According to the preferred method aspect of the present invention, an input signal is applied to an ac-bridge, a coin or token is brought in the vicinity of one arm of the ac-bridge, an output signal of the ac-bridge is sensed, and the output signal is associated with presence of the coin or token in the vicinity of the arm of the bridge.
According to the preferred apparatus aspect of the present invention there is provided, a bridge for coin/token identification, comprising: two inductors of equal value and two impedances of equal value, one in each arm of the bridge; signal generating means for applying a predetermined frequency across an input of the bridge; and phase detection means at an output of the bridge.
In a narrower aspect, the phase detection means detects a predetermined phase shift between input and output of the bridge.
In a narrower aspect yet, the phase detection means controls the frequency of the signal generating means until the predetermined phase shift is detected, thereby detecting a maximum in bridge unbalance.
At maximum bridge unbalance, the predetermined phase shift is either 180 degrees or zero degrees.
In a further, narrower, aspect, an amplitude detection means is provided at the output of the bridge.
In yet another, narrower, aspect, the signal generating means applies a sequence of predetermined frequencies across the input of the bridge.
In the preferred aspect, the sequence of predetermined frequencies is a signal having continuously variable frequency between predetermined lower and upper frequencies.
In a more preferred aspect, the continuously variable frequency signal is repeated until a predetermined output is detected across the output of the bridge.
The preferred embodiment of the present invention will now be described in detail in conjunction with the annexed drawings, in which:
FIG. 1 is a block schematic of the apparatus for identifying metallic tokens and coins of the present invention;
FIG. 2 is a more detailed block schematic of the apparatus shown in FIG. 1;
FIG. 3 is a block schematic showing in more detail the apparatus shown in FIG. 2;
FIG. 4 is a circuit schematic of the bridge and bridge amplifier shown in FIG. 3;
FIG. 5 is a circuit schematic of the SINE-DAC shown in FIG. 3; FIG. 6 is a block schematic of the VCO and phase detector shown in FIG. 3;
FIG. 7 is a circuit schematic of a buffer/gating circuit between the bridge amplifier and the phase detector in FIG. 3; and
FIG. 8 is a pictorial showing two side-elevations of the bridge coils L1 and L2 shown in FIG. 4.
Referring to FIG. 1, a general schematic of the apparatus of the present invention is shown.
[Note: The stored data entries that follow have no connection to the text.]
(** ** Timers *)

Record TimerImplWin32 := mkTimerImplWin32 {
  onTimeout : option (unit -> unit)
}.

(** The timers that exist, by address, and the timers the host keeps for
    the message-only window [WindowHandle()]: a millisecond clock and,
    per [nIDEvent], when it is due.  [SetTimer] on an identifier that
    already has a timer replaces it, as the host documents. *)
Record World := mkWorld {
  now         : Z;
  timer_table : gmap Z Z;
  timers      : gmap Z TimerImplWin32
}.

Definition SetTimer (nIDEvent uElapse : Z) (w : World) : World :=
  mkWorld (now w) (<[nIDEvent := now w + uElapse]> (timer_table w)) (timers w).

Definition KillTimer (nIDEvent : Z) (w : World) : World :=
  mkWorld (now w) (delete nIDEvent (timer_table w)) (timers w).

Definition TimerFunc (event : Z) (w : World) : World * list Effect :=
  (KillTimer event w,
   match timers w !! event with
   | Some timer => if is_set (onTimeout timer) then [onTimeout_called event] else []
   | None => []
   end).

Definition WindUp (this milliseconds : Z) (w : World) : World :=
  SetTimer this milliseconds w.

Definition CreateTimer (this : Z) (w : World) : World :=
  mkWorld (now w) (timer_table w) (<[this := mkTimerImplWin32 None]> (timers w)).

Definition set_onTimeout (this : Z) (f : option (unit -> unit)) (w : World) : World :=
  match timers w !! this with
  | None => w
  | Some _ => mkWorld (now w) (timer_table w) (<[this := mkTimerImplWin32 f]> (timers w))
  end.

(** The identifiers whose timer is due. *)
Definition due_timers (w : World) : list Z :=
  (map_to_list (filter (fun p => p.2 <= now w) (timer_table w))).*1.

Definition run_TimerFunc (st : World * list Effect) (event : Z) : World * list Effect :=
  let '(w', e) := TimerFunc event st.1 in (w', st.2 ++ e).

(** The message loop delivers a [WM_TIMER] to [TimerFunc] for every
    timer that is due. *)
Definition dispatch (w : World) : World * list Effect :=
  fold_left run_TimerFunc (due_timers w) (w, []).

Definition elapse (milliseconds : Z) (w : World) : World * list Effect :=
  dispatch (mkWorld (now w + milliseconds) (timer_table w) (timers w)).
Lemma add_each_spec (coverage : list Z) (positions : list Z) (delta : Z) :
  Forall (fun i => 0 <= i < Z.of_nat (length coverage)) positions ->
  exists coverage', add_each coverage positions delta = Ok coverage' /\
    length coverage' = length coverage /\
    forall k c, coverage !! k = Some c ->
      coverage' !! k = Some (c + delta * count_eq (Z.of_nat k) positions).
Proof.
  intros Hpos. revert coverage Hpos.
  induction positions as [|i positions IH]; intros coverage Hpos.
  - exists coverage. split; [done|]. split; [done|]. intros k c Hk.
    unfold count_eq. simpl. rewrite Hk. f_equal. lia.
  - apply Forall_cons in Hpos as [Hi Hpos]. simpl. unfold py_add_at.
    cbv zeta.
    destruct (Z.ltb_spec i (- Z.of_nat (length coverage))); [lia|].
    destruct (Z.leb_spec (Z.of_nat (length coverage)) i); [lia|]. simpl.
    destruct (Z.ltb_spec i 0); [lia|].
    set (c1 := alter (fun c => c + delta) (Z.to_nat i) coverage).
    assert (length c1 = length coverage) as Hlen1
      by (unfold c1; apply length_alter).
    destruct (IH c1) as (c' & Hrun & Hlen & Hval).
    { by rewrite Hlen1. }
    exists c'. split; [done|]. split; [lia|]. intros k c Hk.
    unfold count_eq. rewrite filter_cons.
    destruct (decide (i = Z.of_nat k)) as [->|Hne].
    + rewrite (Hval k (c + delta)).
      * f_equal. unfold count_eq. simpl. lia.
      * unfold c1. rewrite Nat2Z.id, list_lookup_alter, Hk.
        by rewrite decide_True.
    + rewrite (Hval k c).
      * done.
      * unfold c1. rewrite list_lookup_alter, Hk.
        rewrite decide_False by lia. done.
Qed.

Lemma running_spec (curCov : Z) (coverage : list Z) (k : nat) :
  (k < length coverage)%nat ->
  running curCov coverage !! k
  = Some (curCov + foldr Z.add 0 (take (S k) coverage)).
Proof.
  revert curCov k. induction coverage as [|d coverage IH]; intros cur k Hk;
    simpl in *; [lia|].
  destruct k as [|k]; simpl.
  - rewrite ?take_0. simpl. f_equal. lia.
  - rewrite IH by lia. f_equal. simpl. lia.
Qed.

Lemma length_running (curCov : Z) (coverage : list Z) :
  length (running curCov coverage) = length coverage.
Proof.
  revert curCov. induction coverage as [|d c IH]; intros cur; simpl; [done|].
  by rewrite IH.
Qed.

Lemma count_le_step (p : nat) (xs : list Z) :
  count_le (Z.of_nat (S p)) xs
  = count_le (Z.of_nat p) xs + count_eq (Z.of_nat (S p)) xs.
Proof.
  unfold count_le, count_eq. induction xs as [|x xs IH]; [done|].
  rewrite !filter_cons.
  destruct (decide (x <= Z.of_nat (S p))), (decide (x <= Z.of_nat p)),
    (decide (x = Z.of_nat (S p))); simpl; lia.
Qed.

Lemma count_le_zero (xs : list Z) :
  Forall (fun x => 0 <= x) xs -> count_le 0 xs = count_eq 0 xs.
Proof.
  unfold count_le, count_eq. induction 1 as [|x xs Hx _ IH]; [done|].
  rewrite !filter_cons.
  destruct (decide (x <= 0)), (decide (x = 0)); simpl; lia.
Qed.

Lemma count_eq_perm (p : Z) (xs ys : list Z) :
  xs ≡ₚ ys -> count_eq p xs = count_eq p ys.
Proof. intros Hp. unfold count_eq. by rewrite Hp. Qed.

Lemma depth_counts (hits : list IndexRow) (p : Z) :
  Forall (fun h => row_tStart h <= row_tEnd h) hits ->
  depth hits p
  = count_le p (row_tStart <$> hits) - count_le p (row_tEnd <$> hits).
Proof.
  unfold depth, count_le. induction 1 as [|h hits Hh _ IH]; [done|].
  rewrite !fmap_cons, !filter_cons.
  destruct (decide (row_tStart h <= p < row_tEnd h)),
    (decide (row_tStart h <= p)), (decide (row_tEnd h <= p)); simpl; lia.
Qed.

(** [_intervalContour]: for rows that start and end within the reference
    (from 0 to its length), the call returns one entry per position from 0
    to the length of the reference; the entry at [p] is the number of rows
    that start at or before [p] less the number that end at or before
    [p], which for rows that do not end before they start is the number of
    rows that cover [p]. *)
Theorem intervalContour_depth (hits : list IndexRow) (refLength : Z) :
  0 <= refLength ->
  Forall (fun h => 0 <= row_tStart h <= refLength /\
                   0 <= row_tEnd h <= refLength) hits ->
  exists coverage,
    _intervalContour hits refLength = Ok coverage /\
    Z.of_nat (length coverage) = refLength + 1 /\
    (forall p, 0 <= p <= refLength ->
       coverage !! Z.to_nat p
       = Some (count_le p (row_tStart <$> hits)
               - count_le p (row_tEnd <$> hits))) /\
    (Forall (fun h => row_tStart h <= row_tEnd h) hits ->
     forall p, 0 <= p <= refLength ->
       coverage !! Z.to_nat p = Some (depth hits p)).
Proof.
  intros HL Hhits. unfold _intervalContour. cbv zeta.
  set (n := Z.to_nat (refLength + 1)).
  set (starts := sorted_stable (fun x => x) (row_tStart <$> hits)).
  set (ends := sorted_stable (fun x => x) (row_tEnd <$> hits)).
  assert (starts ≡ₚ row_tStart <$> hits) as Hs by apply sorted_stable_perm.
  assert (ends ≡ₚ row_tEnd <$> hits) as He by apply sorted_stable_perm.
  destruct (add_each_spec (replicate n 0) starts 1) as (c1 & -> & Hlen1 & Hv1).
  { rewrite Hs. apply Forall_fmap. eapply Forall_impl; [exact Hhits|].
    simpl. intros h Hh. rewrite length_replicate. lia. }
  destruct (add_each_spec c1 ends (-1)) as (c2 & -> & Hlen2 & Hv2).
  { rewrite He. apply Forall_fmap. eapply Forall_impl; [exact Hhits|].
    simpl. intros h Hh. rewrite Hlen1, length_replicate. lia. }
  rewrite length_replicate in Hlen1.
  assert (forall k, (k < n)%nat ->
            c2 !! k = Some (count_eq (Z.of_nat k) (row_tStart <$> hits)
                            - count_eq (Z.of_nat k) (row_tEnd <$> hits)))
    as Hc2.
  { intros k Hk.
    rewrite (Hv2 k (0 + 1 * count_eq (Z.of_nat k) starts)).
    - rewrite (count_eq_perm _ _ _ Hs), (count_eq_perm _ _ _ He).
      f_equal. lia.
    - apply Hv1. by apply lookup_replicate_2. }
  assert (forall k, (k < n)%nat ->
            foldr Z.add 0 (take (S k) c2)
            = count_le (Z.of_nat k) (row_tStart <$> hits)
              - count_le (Z.of_nat k) (row_tEnd <$> hits)) as Hsum.
  { induction k as [|k IHk]; intros Hk.
    - pose proof (Hc2 0%nat Hk) as H0.
      destruct c2 as [|d c2']; [done|]. simpl in H0. simplify_eq. simpl.
      rewrite ?take_0. simpl. change (Z.of_nat 0) with 0.
      rewrite !count_le_zero; [lia| |];
        apply Forall_fmap; eapply Forall_impl; try exact Hhits; simpl; lia.
    - destruct (lookup_lt_is_Some_2 c2 (S k)) as [d Hd]; [lia|].
      rewrite (take_S_r _ _ _ Hd), foldr_app. simpl.
      assert (forall l a, foldr Z.add a l = foldr Z.add 0 l + a) as Hfold.
      { clear. induction l as [|x l IH]; intros a; simpl; [lia|].
        rewrite IH. lia. }
      rewrite Hfold, IHk by lia. rewrite (Hc2 (S k) Hk) in Hd. simplify_eq.
      rewrite !count_le_step. lia. }
  exists (running 0 c2). split; [done|].
  split; [rewrite length_running; lia|].
  assert (forall p, 0 <= p <= refLength ->
            running 0 c2 !! Z.to_nat p
            = Some (count_le p (row_tStart <$> hits)
                    - count_le p (row_tEnd <$> hits))) as Hmain.
  { intros p Hp. rewrite running_spec by lia.
    rewrite Hsum by lia. rewrite Z2Nat.id by lia. done. }
  split; [exact Hmain|].
  intros Hord p Hp. rewrite Hmain by done. by rewrite depth_counts.
Qed.
(** * tcp_client.c: framing, reassembly and script reading

    A shallow embedding of [src/tcp_client.c].  Memory regions are lists of
    characters, C [int]s are [Z], the socket and the script file are explicit
    schedules of what the kernel hands back, and every way the C program can
    leave a function (return, [exit], an access outside an allocation) is a
    constructor of an outcome type. *)

From Stdlib Require Import String Ascii ZArith List Bool Lia.
Import ListNotations.
Local Open Scope Z_scope.

(** ** Constants of the translation unit *)

Definition EXIT_SUCCESS : Z := 0.
Definition EXIT_FAILURE : Z := 1.
Definition INT_MAX : Z := 2147483647.
Definition NUMBER_OF_ACTIONS : nat := 5.
Definition PAYLOAD_MEMORY_BUFFER : Z := 10.
Definition DEFAULT_BUFFER_SIZE : Z := 1024.
(** [char char_message_length[10]] *)
Definition CHAR_MESSAGE_LENGTH_SIZE : Z := 10.

(** ** The C library, as far as the client uses it *)

Module LibC.

Definition NUL : ascii := "000"%char.
Definition SP : ascii := " "%char.
Definition LF : ascii := "010"%char.

(** A string literal as the characters it stores (terminator left out). *)
Definition lit (s : string) : list ascii := list_ascii_of_string s.

Definition code (c : ascii) : Z := Z.of_nat (nat_of_ascii c).

Definition isdigit (c : ascii) : bool := (48 <=? code c) && (code c <=? 57).

(** [isspace] in the C locale: space, \t, \n, \v, \f, \r. *)
Definition isspace (c : ascii) : bool :=
  (code c =? 32) || ((9 <=? code c) && (code c <=? 13)).

(** [tolower] in the C locale. *)
Definition tolower (c : ascii) : ascii :=
  if (65 <=? code c) && (code c <=? 90)
  then ascii_of_nat (nat_of_ascii c + 32)
  else c.

(** The C string stored at the start of a region: everything before the
    first NUL.  A region without NUL is read to its end. *)
Fixpoint cstr (mem : list ascii) : list ascii :=
  match mem with
  | [] => []
  | c :: rest => if Ascii.eqb c NUL then [] else c :: cstr rest
  end.

Definition strlen (mem : list ascii) : Z := Z.of_nat (length (cstr mem)).

(** [strcmp(a, b) == 0] *)
Definition streq (a b : list ascii) : bool :=
  if list_eq_dec ascii_dec (cstr a) (cstr b) then true else false.

(** Result of scanning a region for a character. *)
Inductive scan : Type :=
| Found (i : nat)     (* pointer to offset i *)
| NotFound            (* NULL: the terminator came first *)
| Overrun.            (* neither came before the end of the region *)

(** [strchr(mem, c)] for a non-NUL [c]. *)
Fixpoint strchr (mem : list ascii) (c : ascii) : scan :=
  match mem with
  | [] => Overrun
  | x :: rest =>
      if Ascii.eqb x c then Found 0
      else if Ascii.eqb x NUL then NotFound
      else match strchr rest c with
           | Found i => Found (S i)
           | other => other
           end
  end.

(** Digits of a non-negative number, most significant first; [fuel]
    bounds the number of digits. *)
Fixpoint digits_of (fuel : nat) (n : Z) (acc : list ascii) : list ascii :=
  match fuel with
  | O => acc
  | S fuel' =>
      let acc' := ascii_of_nat (Z.to_nat (48 + n mod 10)) :: acc in
      if n / 10 =? 0 then acc' else digits_of fuel' (n / 10) acc'
  end.

(** The conversion [%d] of printf. *)
Definition print_int (n : Z) : list ascii :=
  if n <? 0
  then "-"%char :: digits_of (S (Z.to_nat (Z.log2 (- n)))) (- n) []
  else digits_of (S (Z.to_nat (Z.log2 n))) n [].

Fixpoint skip_space (s : list ascii) : list ascii :=
  match s with
  | c :: rest => if isspace c then skip_space rest else s
  | [] => []
  end.

Fixpoint atoi_digits (acc : Z) (s : list ascii) : Z :=
  match s with
  | c :: rest =>
      if isdigit c then atoi_digits (acc * 10 + (code c - 48)) rest else acc
  | [] => acc
  end.

(** [atoi]: leading white space, an optional sign, then digits. *)
Definition atoi (s : list ascii) : Z :=
  match skip_space (cstr s) with
  | c :: rest =>
      if Ascii.eqb c "-"%char then - atoi_digits 0 rest
      else if Ascii.eqb c "+"%char then atoi_digits 0 rest
      else atoi_digits 0 (c :: rest)
  | [] => 0
  end.

(** Longest prefix whose characters satisfy [p], and what follows it. *)
Fixpoint span (p : ascii -> bool) (s : list ascii)
  : list ascii * list ascii :=
  match s with
  | c :: rest =>
      if p c then let (tok, tl) := span p rest in (c :: tok, tl)
      else ([], s)
  | [] => ([], [])
  end.

End LibC.
Import LibC.

(** How a call can end. *)
Inductive outcome : Type :=
| Returned (rc : Z)      (* the function returns [rc] to its caller *)
| Exited (status : Z)    (* [exit(status)]: the process ends, no return *)
| Fault                  (* an access outside an allocation *)
| Blocked                (* the schedule of the connection ran out *)
| OutOfFuel.


(** [size_t] to [int]: the value modulo 2^32, read as two's complement. *)
Definition int_of (z : Z) : Z := (z + 2147483648) mod 4294967296 - 2147483648.

(** ** tcp_client_send_request *)

(** What one call of [send] meets: a transport that takes up to [k] bytes of
    what it is offered, or a failing socket (send returns -1). *)
Inductive send_event : Type :=
| SendTakes (k : nat)
| SendError.

(** [malloc(payload_length)] followed by
    [sprintf(request, "%s %d %s", action, message_length, message)]:
    the characters stored before the terminator, or [None] when sprintf
    writes past the allocation. *)
Definition format_request (action message : list ascii) : option (list ascii) :=
  let message_length := int_of (strlen message) in
  let payload_length :=
    int_of (strlen action + strlen message + PAYLOAD_MEMORY_BUFFER) in
  let request :=
    cstr action ++ SP :: print_int message_length ++ SP :: cstr message in
  if (0 <=? payload_length) && (Z.of_nat (length request) + 1 <=? payload_length)
  then Some request
  else None.

(** The loop [while (total_bytes_sent < request_length)].  The second
    component collects the bytes handed to the connection, in order. *)
Fixpoint send_loop (sched : list send_event) (request : list ascii)
    (request_length total_bytes_sent : Z) (wire : list ascii)
  : outcome * list ascii :=
  if total_bytes_sent <? request_length then
    match sched with
    | [] => (Blocked, wire)
    | SendError :: _ => (Exited EXIT_FAILURE, wire)
    | SendTakes k :: sched' =>
        (* send(sockfd, request, request_length - total_bytes_sent, 0) *)
        let len := request_length - total_bytes_sent in
        let bytes_sent := Z.min (Z.of_nat k) len in
        send_loop sched' request request_length
          (total_bytes_sent + bytes_sent)
          (wire ++ firstn (Z.to_nat bytes_sent) request)
    end
  else (Returned EXIT_SUCCESS, wire).

(** When sprintf has written past the allocation the behaviour of the C
    program is undefined: the model stops there with [Fault] and says
    nothing about what the lines after it send. *)
Definition tcp_client_send_request (sched : list send_event)
    (action message : list ascii) : outcome * list ascii :=
  match format_request action message with
  | None => (Fault, [])
  | Some request => send_loop sched request (int_of (strlen request)) 0 []
  end.

(** ** tcp_client_receive_response *)

(** What one call of [recv] meets: bytes waiting on the connection (none:
    the peer has closed), or a failing socket (recv returns -1). *)
Inductive recv_event : Type :=
| RecvBytes (data : list ascii)
| RecvError.

Definition peer_closed : recv_event := RecvBytes [].

Inductive recv_result : Type :=
| Received (n : Z) (mem : list ascii) (conn : list recv_event)
| RecvFailed
| RecvFault
| RecvBlocked.

(** [recv(sockfd, mem + offset, len, 0)] on the region [mem].  [len] is a
    [size_t]: a negative value is a huge one.  Bytes that do not fit stay on
    the connection for the next call. *)
Definition recv (conn : list recv_event) (mem : list ascii) (offset len : Z)
  : recv_result :=
  match conn with
  | [] => RecvBlocked
  | RecvError :: _ => RecvFailed
  | RecvBytes [] :: conn' => Received 0 mem conn'
  | RecvBytes data :: conn' =>
      if len =? 0 then Received 0 mem conn
      else
        let n := if len <? 0 then Z.of_nat (length data)
                 else Z.min (Z.of_nat (length data)) len in
        if (offset <? 0) || (Z.of_nat (length mem) <? offset + n) then RecvFault
        else
          let mem' := firstn (Z.to_nat offset) mem
                      ++ firstn (Z.to_nat n) data
                      ++ skipn (Z.to_nat (offset + n)) mem in
          match skipn (Z.to_nat n) data with
          | [] => Received n mem' conn'
          | unread => Received n mem' (RecvBytes unread :: conn')
          end
  end.

(** The locals of the receive loop that outlive one iteration. *)
Record reassembly : Type := mkReassembly {
  buffer : list ascii;
  buffer_size : Z;
  total_bytes_received : Z
}.

Definition set_total (r : reassembly) (t : Z) : reassembly :=
  mkReassembly (buffer r) (buffer_size r) t.

(** [memmove(buffer, buffer + bytes_read, buffer_size - bytes_read);
     total_bytes_received -= bytes_read;] *)
Definition shift (r : reassembly) (bytes_read : Z) : reassembly :=
  let kept := Z.to_nat (buffer_size r - bytes_read) in
  mkReassembly
    (firstn kept (skipn (Z.to_nat bytes_read) (buffer r)) ++ skipn kept (buffer r))
    (buffer_size r)
    (total_bytes_received r - bytes_read).

(** What the body of the inner loop finds at the start of the buffer, up to
    the call of the callback (lines 265-289). *)
Inductive parsed : Type :=
| NoPrefix          (* no space, or no digit first: total := 0; break *)
| TooSmall          (* the declared length does not fit: grow; break *)
| Incomplete        (* fewer bytes than the declared length: break *)
| Complete (message : list ascii) (bytes_read : Z)
| ParseFault.       (* a read or write outside an allocation *)

Definition parse_frame (r : reassembly) : parsed :=
  match strchr (buffer r) SP with
  | Overrun => ParseFault
  | NotFound => NoPrefix
  | Found i =>
      if negb (isdigit (nth 0 (buffer r) NUL)) then NoPrefix
      else if CHAR_MESSAGE_LENGTH_SIZE <=? Z.of_nat i
      then ParseFault     (* char_message_length[i] = '\0' with i >= 10 *)
      else
        let char_message_length := firstn i (buffer r) in
        let message_length := atoi char_message_length in
        if message_length >? buffer_size r - Z.of_nat i - 1 then TooSmall
        else if total_bytes_received r <? message_length then Incomplete
        else
          (* strncpy(message, first_space_addr + 1, message_length);
             message[message_length] = '\0'; *)
          Complete
            (cstr (firstn (Z.to_nat message_length) (skipn (S i) (buffer r))))
            (strlen char_message_length + message_length + 1)
  end.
It comprises a normally balanced bridge 11 constituted by four impedances 12, 13, 14 and 15, and therefore, having two sets of diagonal nodes 16/17 and 18/19. A signal generator 20 is applied to the bridge 11 across the nodes 16/17, while a phase detector 21 is applied across the nodes 18/19. Also shown is an amplitude detector 22 across the nodes 18/19. For ease of phase detection, the phase detector 21 is shown having the signal from the generator 20 as input. In operation, the phase detector 21 compares the phase of the output signal at the nodes 18/19 to that at the (input) nodes 16/17 and indicates the phase difference detected, once the amplitude of the output signal at the nodes 18/19 is sufficient to enable such phase comparison; that is, once the bridge 11 is sufficiently unbalanced by the passage of a coin or token in the vicinity of one of the bridge 11 arms 12, 13, 14 or 15. It is, therefore, necessary that at least one of the bridge 11 impedances be of such nature as to change its impedance value as the coin or token is brought near it. The amplitude detector 22 detects the amplitude of the output signal at the nodes 18/19. Thus, both phase difference and amplitude are associated, and may both be used as two parameters unique to each member of a predetermined set of tokens. On the other hand, one may choose to associate the value of one of the two parameters, at a fixed value of the other parameter, the token identifying parameter. Moreover, the frequency of the signal applied by the generator 20 may be used as a third parameter for finer discrimination between tokens. Thus, if the amplitude is measured always at the point where the phase difference is 180° (this is the point of maximum bridge unbalance and, hence, maximum amplitude at the nodes 18/19), and is found to be the same for any two coins, then the two frequencies at which this occurs are used to distinguish one coin from the other. Accordingly, it is necessary that coins of different currency or denomination not be identical in all physical and compositional respects for the present invention to distinguish them.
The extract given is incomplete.